Numa geração de surgimento e, ao mesmo tempo, de avanço extremo da internet, marcada pelo egocentrismo, por blogueiras, influencers, uma nova forma de ganhar dinheiro no século XXI, e, consequentemente, uma onda de doenças psíquicas a todo vapor, isso pode ser revolucionário.

Publipost

Os famosos influencers do Instagram podem ser destacados como os principais causadores da padronização estética do app, feito por esse acúmulo de fotos patrocinadas, mais conhecidas como publi post. O fim dos likes pode afetar (até profissionalmente) esses influencers, pois não haverá mais número de curtidas aparentemente. Logo, as companhias não poderiam estar cientes de seus engajamentos e não os patrocinarão. Isso pode fazer com que o número de propagandas no Instagram diminua e, em seguida, a despadronização estética, física ou pessoal avance.

Vida perfeita

Não é novidade pra ninguém que o Instagram é conhecido como a rede social da vida perfeita, onde só vemos pessoas ricas e felizes (aparentemente, ao nosso ver). As fotos têm esse poder na plataforma, de dar uma impressão ilusória da vida de alguém. E isso tem (sérias) consequências, como a ansiedade do FOMO (Fear of Missing Out), que é essa sensação de que estamos perdendo algo na nossa vida por não estarmos vivendo o que o outro está no momento, e mais diversos sintomas depressivos e ansiosos, como a isolação de usuários, baixa auto estima, insônia e, claro, o vício na plataforma e na rotina de usá-la como suprimento a um vazio interno. Com o suposto fim dos likes, as pessoas talvez possam parar de se preocupar em ter algo relevante (em números) a mostrar as outras. Postando uma realidade no virtual mais convicta à do mundo real, a insegurança e desaponto por números inferiores acabam como um ato de amor próprio, sem medo de julgamento causado por números superiores aos dos mesmos.

Por João.

Enquanto num tempo não muito distante tínhamos guerras gigantes por questões sociopolíticas, hoje, com essa nova era de relacionamento no século, já vemos essas diversas controvérsias e negações práticas a essas redes (principalmente ao Instagram) se tornando as guerras pelo mundo virtual. Desde a ascensão do Facebook em 2011 até a do Instagram — de 2013 até agora — as plataformas já perderam diversos usuários críticos a essa superficialidade nas novas “relações” interpessoais. O livro “Dez argumentos para você deletar agora suas redes sociais” se tornou referências a muitos desses usuários e até a ensaios na internet. Tem até aqui na New Order um relato do Juan Maia sobre parar de usar o Facebook e eu também já escrevi sobre essa ansiedade ocasionada pelas redes (leia aqui). Pode até ser que com essa novidade na plataforma muitos usuários retornem, visto que se tornará muito menos tóxica ao longo do tempo, se for efetivada.

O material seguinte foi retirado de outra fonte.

(** A full window does not start where fewer than [w] rounds remain. *)
Lemma collapsed_from_fits (history : list float) (thr : float) (w i : Z) :
  (0 < w)%Z -> collapsed_from history thr w i ->
  (0 <= i)%Z /\ (i + w <= Z.of_nat (List.length history))%Z.
Proof.
  intros Hw [Hi Hall]. split; [exact Hi|].
  destruct (Hall (i + w - 1)%Z) as (h & Hh & _); [lia|].
  assert (Hlt : (Z.to_nat (i + w - 1) < List.length history)%nat).
  { apply nth_error_Some. congruence. }
  lia.
Qed.

(** C9: a history shorter than the window never collapses, whatever its
    values; in particular [0.1] alone, with threshold 0.469 and window 2,
    yields none. *)
Theorem short_history_never_collapses :
  (forall (history : list float) (thr : float) (w : Z),
      (Z.of_nat (List.length history) < w)%Z ->
      calculate_time_to_collapse history thr w = None)
  /\ calculate_time_to_collapse [0.1%float] default_threshold 2 = None
  /\ forallb (fun h => (h <=? default_threshold)%float) [0.1%float] = true.
Proof.
  split; [|split; reflexivity].
  intros history thr w Hshort. unfold calculate_time_to_collapse.
  destruct history as [|h0 history]; [reflexivity|].
  rewrite range_nonpos by lia. reflexivity.
Qed.

Lemma short_history_never_collapses_witness :
  (Z.of_nat (List.length [0.2%float; 0.1%float]) < 3)%Z
  /\ calculate_time_to_collapse [0.2%float; 0.1%float] 0.469%float 3 = None.
Proof.
  split; [simpl; lia|].
  apply (proj1 short_history_never_collapses). simpl. lia.
Defined.

(** C3, as the code has it: the result is the smallest round index [i] such
    that the window fits in the history ([i + w <= len(history)]) and every
    value of the slice [history[i : i+w]] is at most the threshold, and none
    when there is no such index (for a window of at least one round, or a
    non-empty history); for a window of at least one round these are the
    indices from which entropy stays at or below the threshold for [w]
    consecutive rounds; the history [1.0, 0.9, 0.4, 0.3, 0.2] with threshold
    0.469 and window 2 yields 2. *)
Theorem time_to_collapse_smallest_full_window :
  (forall (history : list float) (thr : float) (w : Z),
      (0 < w)%Z \/ history <> [] ->
      match calculate_time_to_collapse history thr w with
      | Some i =>
          full_window_below history thr w i
          /\ forall j, (0 <= j < i)%Z -> ~ full_window_below history thr w j
      | None => forall i, ~ full_window_below history thr w i
      end)
  /\ (forall (history : list float) (thr : float) (w i : Z),
        (0 < w)%Z ->
        full_window_below history thr w i <-> collapsed_from history thr w i)
  /\ calculate_time_to_collapse
       [1.0; 0.9; 0.4; 0.3; 0.2]%float default_threshold
       default_consecutive_rounds = Some 2%Z.
Proof.
  split; [|split; [|vm_compute; reflexivity]].
  - intros history thr w Hdom. unfold calculate_time_to_collapse.
    destruct history as [|h0 history].
    + destruct Hdom as [Hw|Hne]; [|congruence].
      intros i (Hi & Hfit & _). simpl in Hfit. lia.
    + clear Hdom. set (hist := h0 :: history).
      set (n := Z.of_nat (List.length hist)).
      match goal with
      | |- match find ?f _ with _ => _ end =>
          change f with (slice_below hist thr w)
      end.
      destruct (find (slice_below hist thr w) (range (n - w + 1)))
        as [i|] eqn:Hfind.
      * apply find_range_some in Hfind. destruct Hfind as (Hr & Hi & Hmin).
        split.
        -- unfold full_window_below. fold n. repeat split; try lia. exact Hi.
        -- intros j Hj (_ & _ & Hc). rewrite Hmin in Hc by lia. discriminate.
      * intros i (Hi & Hfit & Hc). fold n in Hfit.
        rewrite (find_range_none _ _ Hfind) in Hc by lia. discriminate.
  - intros history thr w i Hw. unfold full_window_below. split.
    + intros (Hi & Hfit & Hc). apply slice_below_collapsed; assumption.
    + intros Hc. destruct (collapsed_from_fits _ _ _ _ Hw Hc) as [Hi Hfit].
      repeat split; try assumption.
      apply slice_below_collapsed; assumption.
Qed.

Lemma time_to_collapse_smallest_full_window_witness :
  full_window_below [1.0; 0.9; 0.4; 0.3; 0.2]%float 0.469%float 2 2
  /\ collapsed_from [1.0; 0.9; 0.4; 0.3; 0.2]%float 0.469%float 2 2.
Proof.
  pose proof (proj1 time_to_collapse_smallest_full_window
                [1.0; 0.9; 0.4; 0.3; 0.2]%float 0.469%float 2%Z
                ltac:(left; lia)) as H.
  replace (calculate_time_to_collapse
             [1.0; 0.9; 0.4; 0.3; 0.2]%float 0.469%float 2)
    with (Some 2%Z) in H by (vm_compute; reflexivity).
  split; [exact (proj1 H)|].
  apply (proj1 (proj2 time_to_collapse_smallest_full_window)
           [1.0; 0.9; 0.4; 0.3; 0.2]%float 0.469%float 2%Z 2%Z ltac:(lia)).
  exact (proj1 H).
Defined.

(** C3 as stated fails: for the one-round history [0.1], threshold 0.469 and
    window 2, every value of the slice [history[0:2]] is at most the
    threshold, so index 0 is the smallest such index, but the result is
    none. *)
Lemma time_to_collapse_not_smallest_slice :
  ~ smallest_slice_start [0.1%float] default_threshold 2
      (calculate_time_to_collapse [0.1%float] default_threshold 2).
Proof.
  replace (calculate_time_to_collapse [0.1%float] default_threshold 2)
    with (@None Z) by reflexivity.
  simpl. intros H. specialize (H 0%Z ltac:(lia)).
  vm_compute in H. discriminate.
Qed.

End CollapseProps.

(** ** The stance distribution *)
Module DistributionProps.
Import Py Config Utils Spec.
Local Open Scope Z_scope.

Lemma sum_from (l : list Z) (a : Z) : fold_left Z.add l a = a + sum l.
Proof.
  unfold sum. revert a. induction l as [|x l IH]; intros a; simpl.
  - lia.
  - rewrite (IH (a + x)), (IH x). lia.
Qed.

Lemma sum_cons (x : Z) (l : list Z) : sum (x :: l) = x + sum l.
Proof. unfold sum at 1. simpl. apply sum_from. Qed.

Lemma sum_counter_add (k : string) (d : distribution_t) :
  sum (values (counter_add k d)) = sum (values d) + 1.
Proof.
  induction d as [|[k' n] d IH]; simpl.
  - reflexivity.
  - destruct (String.eqb k' k); unfold values in *; simpl;
      rewrite !sum_cons; [|rewrite IH]; lia.
Qed.

Lemma count_of_counter_add (k k0 : string) (d : distribution_t) :
  count_of k0 (counter_add k d)
  = count_of k0 d + (if String.eqb k k0 then 1 else 0).
Proof.
  induction d as [|[k' n] d IH]; simpl.
  - destruct (String.eqb k k0); lia.
  - destruct (String.eqb_spec k' k) as [->|Hne]; simpl.
    + destruct (String.eqb k k0); lia.
    + destruct (String.eqb_spec k' k0) as [->|Hne0].
      * destruct (String.eqb_spec k k0); [congruence|lia].
      * exact IH.
Qed.

Lemma Counter_from (l : list string) (d : distribution_t) :
  sum (values (fold_left (fun d k => counter_add k d) l d))
  = sum (values d) + Z.of_nat (List.length l)
  /\ forall k0,
      count_of k0 (fold_left (fun d k => counter_add k d) l d)
      = count_of k0 d
        + Z.of_nat (List.length (filter (fun k => String.eqb k k0) l)).
Proof.
  revert d. induction l as [|k l IH]; intros d; simpl.
  - split; [|intros k0]; lia.
  - destruct (IH (counter_add k d)) as [Hs Hc]. split.
    + rewrite Hs, sum_counter_add. lia.
    + intros k0. rewrite Hc, count_of_counter_add.
      destruct (String.eqb k k0); simpl; lia.
Qed.

(** Every member of the enumeration is true as a condition. *)
Lemma stance_is_set_has_stance (a : Agent) :
  stance_is_set (current_stance a) = has_stance a.
Proof.
  unfold has_stance. destruct (current_stance a) as [s|]; [|reflexivity].
  destruct s; reflexivity.
Qed.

E claro, a mudança radical se tornou alvo de maior repercussão. No Twitter, o assunto já é falado em mais de 600 mil tweets. Confira alguns:

Controvérsias

Porém, tudo isso também é parte de uma estratégia capitalista, porquê nem tudo são flores. Outra consequência (negativa) pode ser o enriquecimento de Mark a partir de promoções de empresas situadas na plataforma, dos donos desses publiposts ou até mesmos de pessoas que querem só aparecer mais ali. Isso seria devido à decaída de engajamento em suas publicações como consequência da despadronização de tal estilo de vida.

O Instagram não está pensando só no nosso bem não. Não está pensando só na nossa saúde mental. O lucro também vem pra gente, claro, mas eles também ganham muito e não só com promoções. O convívio mais saudável no aplicativo vai fazer com que as pessoas usem e compartilhem mais. Como irão perder o medo do “flop” nas fotos, será compartilhado muito mais coisa, muitos mais dados nossos serão roubados e, consequentemente, muito mais número$ pra cima deles.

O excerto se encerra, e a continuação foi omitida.